Keywords: Biomarkers, C-telopeptide pyridinoline, gingival crevicular fluid, periodontal disease
|How to cite this article:|
Khiste SV, Ranganath V, Nichani AS, Rajani V. Critical analysis of biomarkers in the current periodontal practice. J Indian Soc Periodontol 2011;15:104-10
|How to cite this URL:|
Khiste SV, Ranganath V, Nichani AS, Rajani V. Critical analysis of biomarkers in the current periodontal practice. J Indian Soc Periodontol [serial online] 2011 [cited 2021 Sep 27];15:104-10. Available from: https://www.jisponline.com/text.asp?2011/15/2/104/84376
| Introduction|| |
Diagnosis of periodontal disease has been primarily based upon clinical and radiographic measures of periodontal tissue destruction. These parameters provide a measure of past destruction and are of limited use in early diagnosis.  A goal of periodontal diagnostic procedures is to provide useful information to the clinician regarding the present periodontal disease, type, location, and severity which serves as a basis for treatment planning, and provide essential data during periodontal maintenance and disease monitoring phases of treatment. Biomarkers of disease play an important role in life sciences and have begun to assume a greater role in diagnosis, monitoring of therapy outcomes, and drug discovery.  For biomarkers to assume their rightful role in routine practice, it is essential that their relation to the mechanism of disease progression and therapeutic intervention be more fully understood.
On the basis of our current understanding of the complexity of periodontitis, the identification of one single diagnostic marker for all forms of periodontal disease seems illusionary.  Nevertheless, researchers have been searching actively for unequivocal markers of periodontitis in the gingival crevicular fluid (GCF) to develop a simple test, to be used chair-side, to determine whether a patient suffers from periodontitis and needs therapy, as opposed to another patient who needs no intervention even though he or she has gingivitis. 
| Biomarkers|| |
A biomarker is an objective measure that has been evaluated and confirmed either as an indicator of physiologic health, a pathogenic process, or a pharmacologic response to a therapeutic intervention.
| Need for a Periodontal Diagnostic Indicator|| |
A periodontal diagnostic tool provides pertinent information for differential diagnosis, localization of disease, and severity of infection. These diagnostics, in turn, serve as a basis for planning treatment and provide a means for assessing the effectiveness of periodontal therapy. 
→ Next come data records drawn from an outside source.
(** An answer of 48 bytes with the timestamp of 2021-01-01 00:00:00 UTC, after
    a datagram that is too short. *)
Definition reply_2021 : list Z := replicate 40 0 ++ [0xe3; 0x98; 0xe4; 0x80] ++ replicate 4 0.
Definition demo_net : script_net :=
  ScriptNet (NetView [] 0 [] []) 1 [[]; [[1; 2; 3]]; []; [reply_2021]] true [].

Example demo_query :
  match ntp_get_time (TimeMsg 0 0 0) (NtpClient 0 0, demo_net) with
  | (inl r, s) => r = (0, TimeMsg 5 30 0) ∧ v_heard (sn_view s.2) = [[1; 2; 3]; reply_2021]
  | _ => False
  end.
Proof. vm_compute. done. Qed.

Lemma ntp_get_time_outcome_witness :
  wp (ntp_get_time (TimeMsg 0 0 0)) (λ r s', queried (TimeMsg 0 0 0) (sn_view demo_net) r s'.2)
    (NtpClient 0 0, demo_net).
Proof. apply (ntp_get_time_outcome (TimeMsg 0 0 0)); [done|split; done]. Defined.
Conventional disease diagnosis techniques lack the capacity to identify highly susceptible patients who are at risk for future breakdown. Both automated periodontal probes and subtraction radiography techniques are most often seen in the research setting and seldom in clinical practice. Researchers are confronted then with the need for an innovative diagnostic test that focuses on the early recognition of the microbial challenge to the host.  Optimal innovative approaches would correctly determine the presence of the current disease activity, predict sites vulnerable for future breakdown, and assess the response to periodontal interventions [Figure 1] and [Figure 2]. A new paradigm for periodontal diagnosis would ultimately affect the improved clinical management of periodontal patients. 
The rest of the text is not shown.